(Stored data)

(** * 13F holdings processor: progress store, ingestion worker and CUSIP
    reconciliation, verified over a shallow embedding of [processor.py].

    Python strings are modelled as [string], a character being one of the
    first 256 code points: Python's own classification of them
    ([str.isalnum], [str.isdigit], [str.isspace], [int]) is followed on all
    256, and text with code points beyond them is not covered. Python sets
    are [gset], dicts [gmap], exceptions the [Raise] branch of [result], and
    the database connection a pair of a committed and a pending state. The
    columns of the tables are text: a NULL in them is not covered. *)

From Stdlib Require Import ZArith Ascii String DecimalString.
From Stdlib Require DecimalZ DecimalPos.
From stdpp Require Import gmap strings list fin_maps.

Open Scope Z_scope.

(** ** Exceptions *)

Inductive exn : Type :=
  | ValueError (msg : string)
  | DatabaseError
  | PolarsError.

Inductive result (A : Type) : Type :=
  | Ok (a : A)
  | Raise (e : exn).
Arguments Ok {A} a.
Arguments Raise {A} e.

#[global] Instance result_ret : MRet result := fun _ a => Ok a.
#[global] Instance result_bind : MBind result := fun _ _ f r =>
  match r with
  | Ok a => f a
  | Raise e => Raise e
  end.

Definition raises {A} (r : result A) : Prop :=
  match r with
  | Ok _ => False
  | Raise _ => True
  end.
(** * AD9833 waveform generator: the register protocol of [AD9833_Sine_Sq_Trang.py]

    A shallow embedding of the [AD9833] class: its control-bit constants,
    the [write] helper that frames one 16-bit word on the SPI bus, the
    constructor, [set_frequency] and [set_waveform_mode]; and of the main
    block that drives it: the start-up calls, the command loop from the
    split input line on, and the reset of the [finally] block.

    Conventions of the embedding.
    - Python integers are [Z]; [|], [&], [<<], [>>] are [Z.lor], [Z.land],
      [Z.shiftl], [Z.shiftr] (same two's-complement reading of negatives).
    - A frequency is a rational number [Q] (every Python int and every
      finite float is one).  [round] is Python 3's round-half-to-even.
      Line 60 has two readings.  [freq_setting] takes its product and
      quotient exactly; the methods are written with it.  [line_60] is the
      line as Python evaluates it, in binary64, raising where the product
      is beyond the largest double.  On the doubles of magnitude below
      1.6 GHz the two agree ([Binary64.line_60_agrees]); from there on they
      differ, so statements that depend on the tuning word or on the call
      reaching its writes are stated on that range.
    - The object's attributes and the bus it drives form one record; a
      method is a function from that record to the record after the call
      and an outcome.  An exception raised by the bus leaves every
      attribute assignment made before it in place, as in Python.
    - The bus is the collaborator [self.I.SPI]: it records the operations
      it receives and carries a fault schedule telling which [send16]
      attempts raise.
    - The command loop runs on the lines typed, each already lower-cased
      and split into tokens; [float] is a function handed in, defined on
      the tokens that denote a finite number.  Printing is left out. *)

From Stdlib Require Import ZArith QArith Qround Qabs Qpower List String Bool Lia Lqa.
Import ListNotations.
(** * Kanban column configuration, status migration and board transitions

    A shallow embedding of the column settings editor (KanbanSettings),
    the /api/kanban routes and the board's drag-drop and snooze handlers
    (KanbanBoard), followed by the properties of the specification that
    concern them. *)

From Stdlib Require Import NArith ZArith Ascii String.
From stdpp Require Import base option list gmap strings pretty sorting.

Local Open Scope N_scope.

(** ** JavaScript strings

    A JavaScript string is a sequence of UTF-16 code units. *)

Abbreviation jsstring := (list N).

Definition str (s : string) : jsstring :=
  N_of_ascii <$> list_ascii_of_string s.

(** Truthiness of a string value: only the empty string is falsy. *)
Definition truthy (s : jsstring) : bool :=
  match s with [] => false | _ :: _ => true end.

(** Truthiness of an optional string: [undefined] and the empty string are falsy. *)
Definition truthy_opt (o : option jsstring) : bool :=
  match o with Some s => truthy s | None => false end.

(** Decimal rendering of a non-negative integer inside a template literal. *)
Definition Number_toString (n : N) : jsstring := str (pretty n).

Module Slug.

Definition hyphen : N := 45.

Definition in_range (lo hi c : N) : bool := (lo <=? c) && (c <=? hi).

(** [\s] of a regular expression and the characters removed by
    [String.prototype.trim]: WhiteSpace and LineTerminator. *)
Definition is_space (c : N) : bool :=
  in_range 9 13 c || (c =? 32) || (c =? 160) || (c =? 5760)
  || in_range 8192 8202 c || (c =? 8232) || (c =? 8233) || (c =? 8239)
  || (c =? 8287) || (c =? 12288) || (c =? 65279).

(** [a-z0-9] *)
Definition is_lower_alnum (c : N) : bool :=
  in_range 97 122 c || in_range 48 57 c.

(** The class [a-z0-9\s-] kept by the first replace. *)
Definition is_kept (c : N) : bool :=
  is_lower_alnum c || is_space c || (c =? hyphen).

(** [toLowerCase], one code unit at a time.  A-Z go to a-z.  Outside
    ASCII only two code units have a lower case that contains a
    character of [a-z0-9\s-]: U+0130 (to "i" followed by U+0307) and
    U+212A, the Kelvin sign (to "k").  Every other code unit lowers to
    code units outside that class and outside white space; the model
    leaves those in place, and the replace that follows deletes them
    either way. *)
Definition lower_unit (c : N) : jsstring :=
  if in_range 65 90 c then [c + 32]
  else if c =? 304 then [105; 775]
  else if c =? 8490 then [107]
  else [c].

Definition toLowerCase (s : jsstring) : jsstring := s ≫= lower_unit.

Fixpoint trimStart (s : jsstring) : jsstring :=
  match s with
  | c :: s' => if is_space c then trimStart s' else s
  | [] => []
  end.

Definition trimEnd (s : jsstring) : jsstring := reverse (trimStart (reverse s)).

Definition trim (s : jsstring) : jsstring := trimEnd (trimStart s).

(** [.replace(/[^a-z0-9\s-]/g, "")] *)
Definition remove_special (s : jsstring) : jsstring :=
  filter (λ c, is_kept c = true) s.

(** [.replace(/p+/g, "-")] for a character class [p]: every maximal run
    of [p] becomes one hyphen.  [in_run] tells that the previous code unit
    belonged to the run being replaced. *)
Fixpoint replace_runs (p : N → bool) (in_run : bool) (s : jsstring) : jsstring :=
  match s with
  | [] => []
  | c :: s' =>
      if p c then
        if in_run then replace_runs p true s'
        else hyphen :: replace_runs p true s'
      else c :: replace_runs p false s'
  end.

Definition spaces_to_hyphen (s : jsstring) : jsstring :=
  replace_runs is_space false s.

Definition collapse_hyphens (s : jsstring) : jsstring :=
  replace_runs (λ c, c =? hyphen) false s.

(** [.replace(/^-|-$/g, "")]: one hyphen at the start and one at the end,
    when present; a string that is a single hyphen has one match. *)
Definition drop_leading_hyphen (s : jsstring) : jsstring :=
  match s with
  | c :: s' => if c =? hyphen then s' else s
  | [] => []
  end.

Fixpoint drop_trailing_hyphen (s : jsstring) : jsstring :=
  match s with
  | [] => []
  | c :: s' =>
      match s' with
      | [] => if c =? hyphen then [] else [c]
      | _ :: _ => c :: drop_trailing_hyphen s'
      end
  end.

Definition strip_edge_hyphens (s : jsstring) : jsstring :=
  drop_trailing_hyphen (drop_leading_hyphen s).

Definition generateSlugFromTitle (title : jsstring) : jsstring :=
  strip_edge_hyphens
    (collapse_hyphens
       (spaces_to_hyphen
          (remove_special
             (trim
                (toLowerCase title))))).

(** The shape the specification asks of a slug. *)
Definition is_slug_char (c : N) : bool := is_lower_alnum c || (c =? hyphen).

Fixpoint no_double_hyphen (s : jsstring) : bool :=
  match s with
  | c :: (d :: _) as s' =>
      negb ((c =? hyphen) && (d =? hyphen)) && no_double_hyphen s'
  | _ => true
  end.

Definition no_leading_hyphen (s : jsstring) : bool :=
  match s with c :: _ => negb (c =? hyphen) | [] => true end.

Definition no_trailing_hyphen (s : jsstring) : bool :=
  match last s with Some c => negb (c =? hyphen) | None => true end.

Definition well_formed (s : jsstring) : Prop :=
  Forall (λ c, is_slug_char c = true) s
  ∧ no_leading_hyphen s = true
  ∧ no_trailing_hyphen s = true
  ∧ no_double_hyphen s = true.

End Slug.

(** ** The settings editor (KanbanSettings) *)

Record KanbanColumn := mkColumn {
  col_id : jsstring;
  col_status : jsstring;
  col_title : jsstring;
  col_color : jsstring;
  col_icon : jsstring;
  col_gmailLabel : option jsstring;
  col_order : Z
}.

Global Instance KanbanColumn_eq_dec : EqDecision KanbanColumn.
Proof. solve_decision. Defined.

Definition set_status (status : jsstring) (c : KanbanColumn) : KanbanColumn :=
  mkColumn (col_id c) status (col_title c) (col_color c) (col_icon c)
           (col_gmailLabel c) (col_order c).

Definition set_order (order : Z) (c : KanbanColumn) : KanbanColumn :=
  mkColumn (col_id c) (col_status c) (col_title c) (col_color c) (col_icon c)
           (col_gmailLabel c) order.
Lemma sequence_next_over candidates args fuel : forall results count result skip st,
  (length candidates - count < fuel)%nat ->
  Hub.sequence_next call fuel h candidates handled args results count result skip st
  = hub_sequence_over call h handled args (drop count candidates)
      (if skip then results else results ++ [result]) st.
Proof.
  induction fuel as [|fuel IH]; intros results count result skip st Hfuel; [lia|].
  cbn [Hub.sequence_next].
  pose proof (blocked_loop_spec candidates st (S (length candidates)) count None
                ltac:(lia)) as Hloop.
  destruct (Hub.blocked_loop _ candidates count None st) as [[[[c|] ctx'] count']|];
    cbn [mbind option_bind].
  - destruct Hloop as (skipped & hd & Hd & Hs & Hhd & Hb & -> & Hlt).
    rewrite Hd, hub_sequence_over_passed by exact Hs.
    cbn [hub_sequence_over]. rewrite Hhd. cbn [mbind option_bind]. rewrite Hb.
    rewrite (invoke_this _ _ _ _ _ Hhd). apply invoke_ext. intros v st'.
    assert (count < length candidates)%nat.
    { destruct (decide (count < length candidates)%nat); [assumption|].
      rewrite drop_ge in Hd by lia. now destruct skipped. }
    rewrite IH by lia. reflexivity.
  - rewrite <- (app_nil_r (drop count candidates)).
    rewrite hub_sequence_over_passed by exact Hloop. reflexivity.
  - destruct Hloop as (skipped & a & rest & Hd & Hs & Ha).
    rewrite Hd, hub_sequence_over_passed by exact Hs.
    cbn [hub_sequence_over]. now rewrite Ha.
Qed.

Lemma pipeline_next_over candidates fuel : forall args count result st,
  (length candidates - count < fuel)%nat ->
  Hub.pipeline_next call fuel h candidates handled args count result st
  = pipeline_over call h handled (threaded args result) (drop count candidates) st.
Proof.
  induction fuel as [|fuel IH]; intros args count result st Hfuel; [lia|].
  cbn [Hub.pipeline_next]. fold (threaded args result).
  pose proof (blocked_loop_spec candidates st (S (length candidates)) count None
                ltac:(lia)) as Hloop.
  destruct (Hub.blocked_loop _ candidates count None st) as [[[[c|] ctx'] count']|];
    cbn [mbind option_bind].
  - destruct Hloop as (skipped & hd & Hd & Hs & Hhd & Hb & -> & Hlt).
    rewrite Hd, pipeline_over_passed by exact Hs.
    cbn [pipeline_over]. rewrite Hhd. cbn [mbind option_bind]. rewrite Hb.
    rewrite (invoke_this _ _ _ _ _ Hhd). apply invoke_ext. intros v st'.
    assert (count < length candidates)%nat.
    { destruct (decide (count < length candidates)%nat); [assumption|].
      rewrite drop_ge in Hd by lia. now destruct skipped. }
    rewrite IH by lia. reflexivity.
  - rewrite <- (app_nil_r (drop count candidates)).
    rewrite pipeline_over_passed by exact Hloop. reflexivity.
  - destruct Hloop as (skipped & a & rest & Hd & Hs & Ha).
    rewrite Hd, pipeline_over_passed by exact Hs.
    cbn [pipeline_over]. now rewrite Ha.
Qed.

(** The three runners are the structural ones over the whole snapshot. *)
Lemma sequence_is_over candidates args st :
  Emitter.sequence call h candidates handled args st
  = sequence_over call h handled args candidates [] st.
Proof. unfold Emitter.sequence. rewrite next_over by lia. now rewrite drop_0. Qed.

Lemma hub_sequence_is_over candidates args st :
  Hub.sequence call h candidates handled args st
  = hub_sequence_over call h handled args candidates [] st.
Proof. unfold Hub.sequence. rewrite sequence_next_over by lia. now rewrite drop_0. Qed.

Lemma pipeline_is_over candidates args st :
  Hub.pipeline call h candidates handled args st
  = pipeline_over call h handled args candidates st.
Proof.
  unfold Hub.pipeline. rewrite pipeline_next_over by lia. rewrite drop_0.
  now destruct args.
Qed.

End Refinement.

(** ** One turn of a runner *)

Section Turn.

Variable call : callbacks.

(** What a finished [invoke] has done. *)
Lemma invoke_inv candidate this handled args k st tr c st' :
  invoke call candidate this handled args k st = Some (tr, c, st') ->
  exists hd, heap st !! candidate = Some hd /\
    let st1 := write_handler candidate (Handler.set_handled handled) st in
    let hd1 := Handler.set_handled handled hd in
    (arg_list args = None /\ tr = [] /\ c = Thrown VTypeError /\ st' = st1)
    \/ exists al o st2,
         arg_list args = Some al
         /\ call (Handler.callback hd) (this hd1) al st1 = (o, st2)
         /\ let i := Invocation candidate (Handler.callback hd) (this hd1) al o in
            match o with
            | Returns v =>
                exists tr' c', k v st2 = Some (tr', c', st')
                  /\ tr = i :: tr' /\ c = Normal (chained c')
            | Throws e => tr = [i] /\ c = Thrown e /\ st' = st2
            | Rejects e => tr = [i] /\ c = Normal (Rejected e) /\ st' = st2
            | Pends => tr = [i] /\ c = Normal Pending /\ st' = st2
            end.
Proof.
  unfold invoke. rewrite lookup_stamped.
  destruct (heap st !! candidate) as [hd|]; [|discriminate].
  cbn [fmap option_fmap option_map mbind option_bind]. intros H. exists hd. split; [reflexivity|].
  cbv zeta. destruct (arg_list args) as [al|].
  - right. exists al.
    change (Handler.callback (Handler.set_handled handled hd)) with (Handler.callback hd) in H.
    destruct (call (Handler.callback hd) (this (Handler.set_handled handled hd)) al _)
      as [o st2] eqn:Hcall.
    exists o, st2. split; [reflexivity|]. split; [reflexivity|].
    destruct o as [v|e|e|].
    + destruct (k v st2) as [[[tr' c'] st'']|]; [|discriminate].
      cbn [mbind option_bind] in H. injection H as <- <- <-. eauto.
    + now injection H as <- <- <-.
    + now injection H as <- <- <-.
    + now injection H as <- <- <-.
  - left. now injection H as <- <- <-.
Qed.

End Turn.

(** ** The three runners as instances of one traversal *)

Section Instances.

Variable call : callbacks.
Variables (h : nat) (handled : Z).

Lemma sequence_over_run args rest : forall results st,
  sequence_over call h handled args rest results st
  = run_over call h handled (list value) (fun _ => args) (fun rs v => rs ++ [v])
      (fun _ => args) VArray skips_none results rest st.
Proof.
  induction rest as [|a rest IH]; intros results st; [reflexivity|].
  cbn [sequence_over run_over].
  destruct (heap st !! a) as [hd|] eqn:Hhd; cbn [mbind option_bind skips_none].
  - apply invoke_ext. intros v st'. apply IH.
  - unfold invoke. rewrite lookup_stamped, Hhd. reflexivity.
Qed.

Lemma hub_sequence_over_run args rest : forall results st,
  hub_sequence_over call h handled args rest results st
  = run_over call h handled (list value) (fun _ => args) (fun rs v => rs ++ [v])
      (fun _ => args) VArray blocked results rest st.
Proof.
  induction rest as [|a rest IH]; intros results st; [reflexivity|].
  cbn [hub_sequence_over run_over].
  destruct (heap st !! a) as [hd|]; [|reflexivity]. cbn [mbind option_bind].
  destruct (blocked st hd); [apply IH|].
  apply invoke_ext. intros v st'. apply IH.
Qed.

Lemma pipeline_over_run rest : forall args st,
  pipeline_over call h handled args rest st
  = run_over call h handled value (fun a => a) threaded (fun a => a) (fun a => a)
      blocked args rest st.
Proof.
  induction rest as [|a rest IH]; intros args st; [reflexivity|].
  cbn [pipeline_over run_over].
  destruct (heap st !! a) as [hd|]; [|reflexivity]. cbn [mbind option_bind].
  destruct (blocked st hd); [apply IH|].
  apply invoke_ext. intros v st'. apply IH.
Qed.

End Instances.

(** ** Stores along a run *)

Lemma extends_refl st : extends st st.
Proof. split; [eauto|lia]. Qed.

Lemma extends_trans st1 st2 st3 : extends st1 st2 -> extends st2 st3 -> extends st1 st3.
Proof.
  intros [H1 L1] [H2 L2]. split; [|lia]. intros a hd Hhd.
  destruct (H1 _ _ Hhd) as (hd2 & Hhd2 & Hc2 & Hx2).
  destruct (H2 _ _ Hhd2) as (hd3 & Hhd3 & Hc3 & Hx3).
  exists hd3. split; [assumption|]. split; congruence.
Qed.

Lemma extends_stamp a n st : extends st (write_handler a (Handler.set_handled n) st).
Proof.
  split; [|reflexivity]. intros b hd Hhd. cbn [write_handler set_heap heap].
  destruct (decide (a = b)) as [->|Hab].
  - rewrite list_lookup_alter_eq, Hhd. eauto.
  - rewrite list_lookup_alter_ne by assumption. eauto.
Qed.

Lemma extends_relink a n st : extends st (write_handler a (Handler.set_next n) st).
Proof.
  split; [|reflexivity]. intros b hd Hhd. cbn [write_handler set_heap heap].
  destruct (decide (a = b)) as [->|Hab].
  - rewrite list_lookup_alter_eq, Hhd. eauto.
  - rewrite list_lookup_alter_ne by assumption. eauto.
Qed.

Lemma extends_write_chain h f st : extends st (write_chain h f st).
Proof.
  split; [eauto|]. cbn [write_chain set_chains chains]. now rewrite length_alter.
Qed.

Lemma extends_valid st st' a :
  extends st st' -> (a < length (heap st))%nat -> (a < length (heap st'))%nat.
Proof.
  intros [H _] Ha. apply lookup_lt_is_Some in Ha as [hd Hhd].
  destruct (H _ _ Hhd) as (hd' & Hhd' & _). eapply lookup_lt_Some, Hhd'.
Qed.

Lemma peek_write_handler event a f st :
  Emitter.peek event (write_handler a f st) = Emitter.peek event st.
Proof. reflexivity. Qed.


(** A write to a chain object that leaves its counter alone leaves every
    epoch alone. *)
Lemma epoch_write_chain event h f st :
  (forall c, Handlers.handled (f c) = Handlers.handled c) ->
  epoch (write_chain h f st) event = epoch st event.
Proof.
  intros Hf. unfold epoch. cbn [write_chain set_chains chains handlers].
  destruct (handlers st !! event) as [h'|]; [|reflexivity]. cbn [mbind option_bind].
  destruct (decide (h = h')) as [->|Hh].
  - rewrite list_lookup_alter_eq. destruct (chains st !! h'); [|reflexivity].
    cbn. now rewrite Hf.
  - now rewrite list_lookup_alter_ne.
Qed.




Lemma epochs_kept_trans st1 st2 st3 :
  epochs_kept st1 st2 -> epochs_kept st2 st3 -> epochs_kept st1 st3.
Proof. intros H1 H2 event n Hn. now apply H2, H1. Qed.

Lemma epochs_kept_eq st st' : (forall event, epoch st' event = epoch st event) -> epochs_kept st st'.
Proof. intros H event n Hn. now rewrite H. Qed.

(** ** Properties of every run *)

Section Traversal.

Variable call : callbacks.
Variables (h : nat) (handled : Z).
Variable acc : Type.
Variable args_of : acc -> value.
Variable after : acc -> value -> acc.
Variable memory_of resolution_of : acc -> value.
Variable skips : store -> Handler.t -> bool.

Local Abbreviation run_over :=
  (run_over call h handled acc args_of after memory_of resolution_of skips).

(** With callbacks that keep the objects in place, a run over existing
    candidates finishes. *)
Lemma run_over_total : well_behaved call -> forall rest s st,
  (h < length (chains st))%nat ->
  Forall (fun a => (a < length (heap st))%nat) rest ->
  is_Some (run_over s rest st).
Proof.
  intros Hwb. induction rest as [|a rest IH]; intros s st Hh Hrest.
  - cbn [run_over]. unfold finish. apply lookup_lt_is_Some in Hh as [c ->]. eauto.
  - cbn [run_over]. inversion Hrest as [|? ? Ha Hrest']; subst.
    apply lookup_lt_is_Some in Ha as [hd Hhd]. rewrite Hhd. cbn [mbind option_bind].
    destruct (skips st hd); [now apply IH|].
    unfold invoke. rewrite lookup_stamped, Hhd. cbn.
    destruct (arg_list (args_of s)) as [al|]; [|eauto].
    destruct (call _ _ al _) as [o st2] eqn:Hcall.
    assert (Hext : extends st st2).
    { eapply extends_trans; [apply extends_stamp|].
      pose proof (Hwb (Handler.callback hd) (Handler.context hd) al
                    (write_handler a (Handler.set_handled handled) st)) as H.
      rewrite Hcall in H. exact H. }
    destruct o as [v|e|e|]; eauto.
    destruct (IH (after s v) st2) as [[[tr c] st'] ->]; eauto.
    + destruct Hext as [_ Hl]. lia.
    + eapply Forall_impl; [exact Hrest'|]. intros b Hb. eapply extends_valid; eauto.
Qed.

(** The two ways a run over a non-empty list starts. *)
Lemma run_over_cons_inv s a rest st tr c st' :
  run_over s (a :: rest) st = Some (tr, c, st') ->
  exists hd, heap st !! a = Some hd /\
    (skips st hd = true /\ run_over s rest st = Some (tr, c, st')
     \/ skips st hd = false
        /\ invoke call a Handler.context handled (args_of s)
             (fun v st => run_over (after s v) rest st) st = Some (tr, c, st')).
Proof.
  cbn [run_over]. destruct (heap st !! a) as [hd|]; [|discriminate].
  cbn [mbind option_bind]. intros H. exists hd. split; [reflexivity|].
  destruct (skips st hd); auto.
Qed.

Lemma run_over_nil_inv s st tr c st' :
  run_over s [] st = Some (tr, c, st') ->
  tr = [] /\ c = Normal (Resolved (resolution_of s))
  /\ st' = write_chain h (Handlers.set_memory (memory_of s)) st
  /\ (h < length (chains st))%nat.
Proof.
  cbn [run_over]. unfold finish. destruct (chains st !! h) eqn:Hc; [|discriminate].
  cbn [mbind option_bind]. intros [= <- <- <-]. repeat split.
  eapply lookup_lt_Some, Hc.
Qed.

**Brief:** Your task for the entries above: copy exactly the span starting with the line with "replace_runs (λ c, c =? hyphen) false s." and going on through the line with "(toLowerCase title))))).", both lines included, and nothing else.

**Response box:**
  replace_runs (λ c, c =? hyphen) false s.

(** [.replace(/^-|-$/g, "")]: one hyphen at the start and one at the end,
    when present; a string that is a single hyphen has one match. *)
Definition drop_leading_hyphen (s : jsstring) : jsstring :=
  match s with
  | c :: s' => if c =? hyphen then s' else s
  | [] => []
  end.

Fixpoint drop_trailing_hyphen (s : jsstring) : jsstring :=
  match s with
  | [] => []
  | c :: s' =>
      match s' with
      | [] => if c =? hyphen then [] else [c]
      | _ :: _ => c :: drop_trailing_hyphen s'
      end
  end.

Definition strip_edge_hyphens (s : jsstring) : jsstring :=
  drop_trailing_hyphen (drop_leading_hyphen s).

Definition generateSlugFromTitle (title : jsstring) : jsstring :=
  strip_edge_hyphens
    (collapse_hyphens
       (spaces_to_hyphen
          (remove_special
             (trim
                (toLowerCase title))))).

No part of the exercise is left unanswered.